Le procès de Mohamed Youssouf Bathily, dit « Ras Bath », et de l’activiste Rokia Doumbia s’est achevé mardi devant la Chambre criminelle de la Cour d’appel de Bamako avec de lourdes réquisitions du ministère public. Le parquet a demandé dix ans de prison ferme contre le chroniqueur et dix ans, dont cinq avec sursis, contre Rokia Doumbia. Le verdict est attendu le 25 août.
Le ministère public a également requis une amende de 240 000 FCFA pour chacun des deux accusés, poursuivis pour « association de malfaiteurs » et « atteinte au crédit de l’État à travers les technologies de l’information et de la communication ».
Après deux jours d’audience, les débats se sont achevés avec les plaidoiries de la défense. Les réquisitions du parquet ne constituent pas une décision définitive : la Cour peut suivre les demandes du ministère public, les revoir à la baisse ou prononcer une autre décision.
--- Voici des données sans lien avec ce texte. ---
(** X9.  Round trip for items on the in-memory store, with nothing failing
    in transport: after [save_item] of a record whose identifier [str]
    converts to a document name, if the save returned [True],
    [get_all_items] returns that record as it was saved. *)
Theorem saved_item_is_listed (w : world) (item : record) (id : string) :
  reliable w →
  py_str (dict_get item "id") = inr id →
  document_name id = true →
  result (SaveItem item) w = Value (OBool true) →
  ∃ rs,
    result GetAllItems (run (SaveItem item) w) = Value (OList rs) ∧
    ODict item ∈ rs.
Proof.
  intros Hw Hid Hname _. pose proof Hw as (Hfs & Hcred & Hfl).
  assert (expected_call (SaveItem item) = Some (CallSet "items" id item)) as Hq.
  { cbn [expected_call]. unfold on_document, text_of. rewrite Hid. cbn [mbind option_bind].
    by rewrite (document_name_accepted "items" id eq_refl Hname). }
  unfold run, result.
  rewrite (run_set (SaveItem item) "items" id item w Hw Hq)
    by (intros; by apply document_name_nonempty).
  cbn [snd gateway]. rewrite run_items by (by apply reliable_after).
  cbn [fst after remote]. eexists. split; [done|].
  apply list_elem_of_fmap. exists (id, item). split; [done|].
  apply elem_of_members. cbn. apply lookup_insert_eq.
Qed.

Lemma saved_item_is_listed_witness :
  ∃ rs,
    result GetAllItems
      (run (SaveItem {[ "id" := VInt 7; "name" := VStr "bolt" ]}) (fresh empty_store)) =
      Value (OList rs) ∧
    ODict {[ "id" := VInt 7; "name" := VStr "bolt" ]} ∈ rs.
Proof.
  apply (saved_item_is_listed (fresh empty_store)
           {[ "id" := VInt 7; "name" := VStr "bolt" ]} "7").
  - repeat split.
  - vm_compute. reflexivity.
  - reflexivity.
  - vm_compute. reflexivity.
Defined.

(** X10.  On the in-memory store, with nothing failing in transport:
    after [delete_stock_in], [delete_stock_out], [delete_supplier] or
    [delete_warehouse] with an identifier that [str] converts and the
    library accepts as a document path, the collection-wide read of the
    same collection returns no record with the deleted identifier, and
    after [delete_stock_out] the single-document read of that identifier
    returns [None]. *)
Theorem deleted_record_is_gone (w : world) (del : request) (coll id : string) :
  reliable w →
  is_delete del = Some (coll, id) →
  accepted coll id = true →
  (∀ read order rs rec,
     id_injecting_read read = Some (coll, order) →
     result read (run del w) = Value (OList rs) →
     ODict rec ∈ rs →
     rec !! "id" ≠ Some (VStr id)) ∧
  (coll = "stock_out" → result (GetStockOutRecord id) (run del w) = Value ONone).
Proof.
  intros Hw Hdel Hacc. pose proof Hw as (Hfs & Hcred & Hfl).
  unfold run, result. rewrite (run_delete del coll id w Hw Hdel Hacc). cbn [snd]. split.
  - intros read order rs rec Hread Hrun Hin Hid.
    rewrite (run_listing read coll order) in Hrun by (done || by apply reliable_after).
    cbn [fst after remote] in Hrun. simplify_eq.
    apply list_elem_of_fmap in Hin as ([id' d'] & Heq & Hin).
    cbn in Heq. simplify_eq. rewrite lookup_insert_eq in Hid. simplify_eq.
    apply elem_of_listing in Hin as [Hin _]. apply elem_of_members in Hin.
    cbn in Hin. by rewrite lookup_delete_eq in Hin.
  - intros ->. cbn [gateway]. rewrite run_get by (by apply reliable_after).
    cbn [after remote with_docs docs]. by rewrite lookup_delete_eq.
Qed.

Lemma deleted_record_is_gone_witness :
  result (GetStockOutRecord "x") (fresh stock_store) =
    Value (ODict {[ "created_at" := VInt 1; "id" := VStr "x" ]}) ∧
  result (GetStockOutRecord "x") (run (DeleteStockOut "x") (fresh stock_store)) =
    Value ONone.
Proof.
  split; [vm_compute; reflexivity|].
  apply (deleted_record_is_gone (fresh stock_store) (DeleteStockOut "x") "stock_out" "x").
  - repeat split.
  - reflexivity.
  - reflexivity.
  - reflexivity.
Defined.

(** X11.  On the in-memory store, what [save_stock_out] was given cannot
    be read back: if no document had the identifier before the call, the
    single-document read still returns [None] after it and the
    collection-wide read of [stock_out] holds no record with that
    identifier. *)
Theorem save_stock_out_is_not_read_back (w : world) (record_id : string) (data : record) :
  reliable w →
  docs (remote w) !! ("stock_out", record_id) = None →
  result (GetStockOutRecord record_id) (run (SaveStockOut record_id data) w) = Value ONone ∧
  ∀ rs rec,
    result GetStockOutRecords (run (SaveStockOut record_id data) w) = Value (OList rs) →
    ODict rec ∈ rs →
    rec !! "id" ≠ Some (VStr record_id).
Proof.
  intros Hw Hnone. pose proof Hw as (Hfs & Hcred & Hfl).
  unfold run, result. cbn [gateway]. rewrite run_save_stock_out by done. cbn [snd].
  split.
  - rewrite run_get by done. cbn [remote]. by rewrite Hnone.
  - intros rs rec Hrun Hin Hid.
    rewrite (run_listing GetStockOutRecords "stock_out" (Some ("created_at", DESCENDING)))
      in Hrun by done.
    cbn [fst remote] in Hrun. simplify_eq.
    apply list_elem_of_fmap in Hin as ([id' d'] & Heq & Hin).
    cbn in Heq. simplify_eq. rewrite lookup_insert_eq in Hid. simplify_eq.
    apply (elem_of_listing "stock_out" (Some ("created_at", DESCENDING))) in Hin
      as [Hin _].
    apply elem_of_members in Hin. cbn in Hin. congruence.
Qed.

Lemma save_stock_out_is_not_read_back_witness :
  result (GetStockOutRecord "SO-1")
    (run (SaveStockOut "SO-1" {[ "created_at" := VInt 9 ]}) (fresh stock_store)) =
    Value ONone.
Proof.
  apply (save_stock_out_is_not_read_back (fresh stock_store) "SO-1"
           {[ "created_at" := VInt 9 ]}).
  - repeat split.
  - vm_compute. reflexivity.
Defined.

(** X13.  On the in-memory store, with nothing failing in transport,
    deletion is idempotent: a [delete_*] function called twice with an
    identifier that [str] converts to a document name returns [True] both
    times, and the second call leaves the documents as the first one left
    them, without the deleted one. *)
Theorem delete_twice (w : world) (del : request) (coll id : string) :
  reliable w →
  is_delete del = Some (coll, id) →
  document_name id = true →
  result del w = Value (OBool true) ∧
  result del (run del w) = Value (OBool true) ∧
  docs (remote (run del (run del w))) = docs (remote (run del w)) ∧
  docs (remote (run del w)) !! (coll, id) = None.
Proof.
  intros Hw Hdel Hname. pose proof Hw as (Hfs & Hcred & Hfl).
  assert (accepted coll id = true) as Hacc.
  { apply document_name_accepted; [|done].
    destruct del; cbn [is_delete] in Hdel; unfold text_of in Hdel.
    all: try (destruct (py_str _)); cbn in Hdel; by simplify_eq. }
  unfold run, result. rewrite (run_delete del coll id w Hw Hdel Hacc). cbn [fst snd].
  rewrite (run_delete del coll id) by (done || by apply reliable_after).
  cbn [fst snd after remote with_docs docs]. repeat split.
  - by rewrite delete_id by apply lookup_delete_eq.
  - apply lookup_delete_eq.
Qed.

Lemma delete_twice_witness :
  result (DeleteSupplier (VStr "s1")) (fresh stock_store) = Value (OBool true) ∧
  result (DeleteSupplier (VStr "s1")) (run (DeleteSupplier (VStr "s1")) (fresh stock_store)) =
    Value (OBool true).
Proof.
  destruct (delete_twice (fresh stock_store) (DeleteSupplier (VStr "s1")) "suppliers" "s1")
    as (H1 & H2 & _); [repeat split | reflexivity | reflexivity |].
  by split.
Defined.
L’affaire de la « vie chère » au cœur des débats
Les poursuites portent notamment sur une émission de Ras Bath au cours de laquelle Rokia Doumbia avait dénoncé la hausse des prix des produits de première nécessité. L’accusation estime que certaines déclarations, ensuite relayées sur les réseaux sociaux, étaient susceptibles de porter atteinte à l’image des autorités de la Transition et de provoquer des troubles.
À la barre, Ras Bath a reconnu certaines de ses déclarations, tout en rejetant les accusations d’entente criminelle. Il a expliqué que ses échanges avec Rokia Doumbia visaient principalement à attirer l’attention des autorités sur les difficultés économiques rencontrées par la population.
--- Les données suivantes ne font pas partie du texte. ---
Lemma PC_step_ok (e : CardEvent) (s : PC.State) :
  ok s ->
  ok (fst (PC.step imgs e s))
  /\ Forall (cardIndexOk (len imgs)) (snd (PC.step imgs e s)).
Proof.
  intros Hok. destruct e as [startX moves| | |index|key|]; cbn [PC.step].
  - split; [|constructor]. cbn [fst]. apply PC_swipe_ok. unfold ok.
    rewrite PC_touched_index. exact Hok.
  - destruct (PC.hasMultipleImages imgs) eqn:Hm; split; cbn; auto using PC_goToPrevious_ok.
  - destruct (PC.hasMultipleImages imgs) eqn:Hm; split; cbn; auto using PC_goToNext_ok.
  - destruct (PC.hasMultipleImages imgs && (0 <=? index) && (index <? len imgs)) eqn:E;
      split; cbn; auto.
    apply andb_prop in E as [E Hhi]. apply andb_prop in E as [Hm Hlo].
    unfold ok. rewrite cardIndexOk_pos by (apply PC_many_pos; exact Hm).
    unfold inRange. cbn. lia.
  - unfold PC.handleKeyDown.
    destruct (String.eqb key "Enter" || String.eqb key " "); [split; cbn; auto|].
    destruct (String.eqb key "ArrowLeft" && PC.hasMultipleImages imgs) eqn:El.
    { apply andb_prop in El as [_ Hm]. split; [|constructor].
      exact (PC_goToPrevious_ok s Hm Hok). }
    destruct (String.eqb key "ArrowRight" && PC.hasMultipleImages imgs) eqn:Er.
    { apply andb_prop in Er as [_ Hm]. split; [|constructor].
      exact (PC_goToNext_ok s Hm Hok). }
    split; cbn; auto.
  - split; cbn; auto.
Qed.

Lemma PC_run_ok (es : list CardEvent) (s : PC.State) :
  ok s ->
  ok (fst (PC.run imgs es s))
  /\ Forall (cardIndexOk (len imgs)) (snd (PC.run imgs es s)).
Proof.
  revert s. induction es as [|e es IH]; intros s Hok.
  - split; [exact Hok|constructor].
  - cbn [PC.run]. destruct (PC_step_ok e s Hok) as [H1 Hout1].
    destruct (PC.step imgs e s) as [s1 out1]. cbn [fst snd] in H1, Hout1.
    destruct (IH s1 H1) as [H2 Hout2].
    destruct (PC.run imgs es s1) as [s2 out2]. cbn [fst snd] in *.
    split; [exact H2|]. apply Forall_app. split; assumption.
Qed.

End PortfolioCardInvariant.

(** X9. Whatever sequence of swipes, arrow and dot clicks, key presses and
    card clicks a portfolio card receives, its image index stays a
    position of its image set (0 when it has no image), every index it
    hands to [onImageClick] is such an index, and the empty fallback image
    is shown exactly when the card has no image. *)
Theorem portfolio_card_index_valid :
  forall (imgs : list PortfolioImage) (es : list CardEvent),
    let s := fst (PC.run imgs es PC.initialState) in
    let clicks := snd (PC.run imgs es PC.initialState) in
    (imgs <> [] -> inRange (len imgs) (PC.currentImageIndex s))
    /\ (imgs = [] -> PC.currentImageIndex s = 0)
    /\ Forall (fun i => if len imgs =? 0 then i = 0 else inRange (len imgs) i) clicks
    /\ (at_index imgs (PC.currentImageIndex s) = None <-> imgs = [])
    /\ (imgs <> [] -> In (PC.currentImage imgs s) imgs).
Proof.
  intros imgs es s clicks.
  assert (H0 : cardIndexOk (len imgs) (PC.currentImageIndex PC.initialState)).
  { unfold cardIndexOk, inRange. cbn. pose proof (Nat2Z.is_nonneg (length imgs)).
    unfold len. destruct (Z.eqb_spec (Z.of_nat (length imgs)) 0); lia. }
  destruct (PC_run_ok imgs es PC.initialState H0) as [Hs Hout].
  fold s in Hs. fold clicks in Hout.
  split; [|split; [|split; [|split]]].
  - intros Hne. apply cardIndexOk_pos; [apply len_pos; exact Hne | exact Hs].
  - intros ->. exact Hs.
  - exact Hout.
  - apply cardIndexOk_lookup. exact Hs.
  - intros Hne. unfold PC.currentImage.
    destruct (at_index imgs (PC.currentImageIndex s)) as [image|] eqn:E.
    + unfold at_index in E. destruct (decide (0 <= PC.currentImageIndex s)); [|discriminate].
      apply list_elem_of_In. eapply list_elem_of_lookup_2. exact E.
    + apply (cardIndexOk_lookup imgs _ Hs) in E. contradiction.
Qed.

(** X10. A touch without any move (a tap) never changes the image of a
    card and makes no navigation call, whatever coordinates an earlier
    gesture left behind: [touchstart] clears the recorded end. *)
Theorem card_tap_does_not_navigate :
  forall (imgs : list PortfolioImage) (data : SC.CardData) (startX : Z)
         (s : PC.State) (t : SC.State),
    PC.touchGesture imgs startX [] s = []
    /\ PC.currentImageIndex (fst (PC.step imgs (CardSwipe startX []) s)) = PC.currentImageIndex s
    /\ SC.touchGesture data startX [] t = []
    /\ SC.currentImageIndex (fst (SC.step data (CardSwipe startX []) t)) = SC.currentImageIndex t.
Proof.
  intros imgs data startX s t.
  assert (HP : PC.touchGesture imgs startX [] s = []).
  { unfold PC.touchGesture, PC.onTouchEnd. cbn. rewrite orb_true_r. reflexivity. }
  assert (HS : SC.touchGesture data startX [] t = []).
  { unfold SC.touchGesture, SC.onTouchEnd. cbn. rewrite orb_true_r. reflexivity. }
  split; [exact HP|]. split; [|split; [exact HS|]].
  - cbn [PC.step fst]. unfold PC.touchGesture in HP. rewrite HP. reflexivity.
  - cbn [SC.step fst]. unfold SC.touchGesture in HS. rewrite HS. reflexivity.
Qed.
Rokia Doumbia a défendu la même ligne. Se présentant comme une commerçante, elle a expliqué avoir effectué des relevés de prix dans différents marchés de Bamako avant ses interventions publiques.
Les avocats de la défense ont, pour leur part, contesté la matérialité de l’association de malfaiteurs et dénoncé plusieurs éléments de la procédure, notamment l’utilisation de messages attribués à Rokia Doumbia pendant sa détention.
Plus de trois ans derrière les barreaux
Les deux prévenus sont détenus depuis mars 2023 dans le cadre de procédures successives. Ras Bath avait notamment été poursuivi pour ses déclarations concernant le décès en détention de l’ancien Premier ministre Soumeylou Boubèye Maïga.
Rokia Doumbia avait, de son côté, été condamnée en première instance après des publications dénonçant notamment la vie chère et les difficultés d’accès à certains services, avant d’être relaxée en appel dans cette procédure.
Plusieurs organisations de défense des droits humains, dont Amnesty International, la FIDH et l’Organisation mondiale contre la torture, ont demandé leur libération.
En attendant la décision de la Cour d’appel, Ras Bath et Rokia Doumbia restent détenus. Le prochain rendez-vous judiciaire est fixé au 25 août 2026.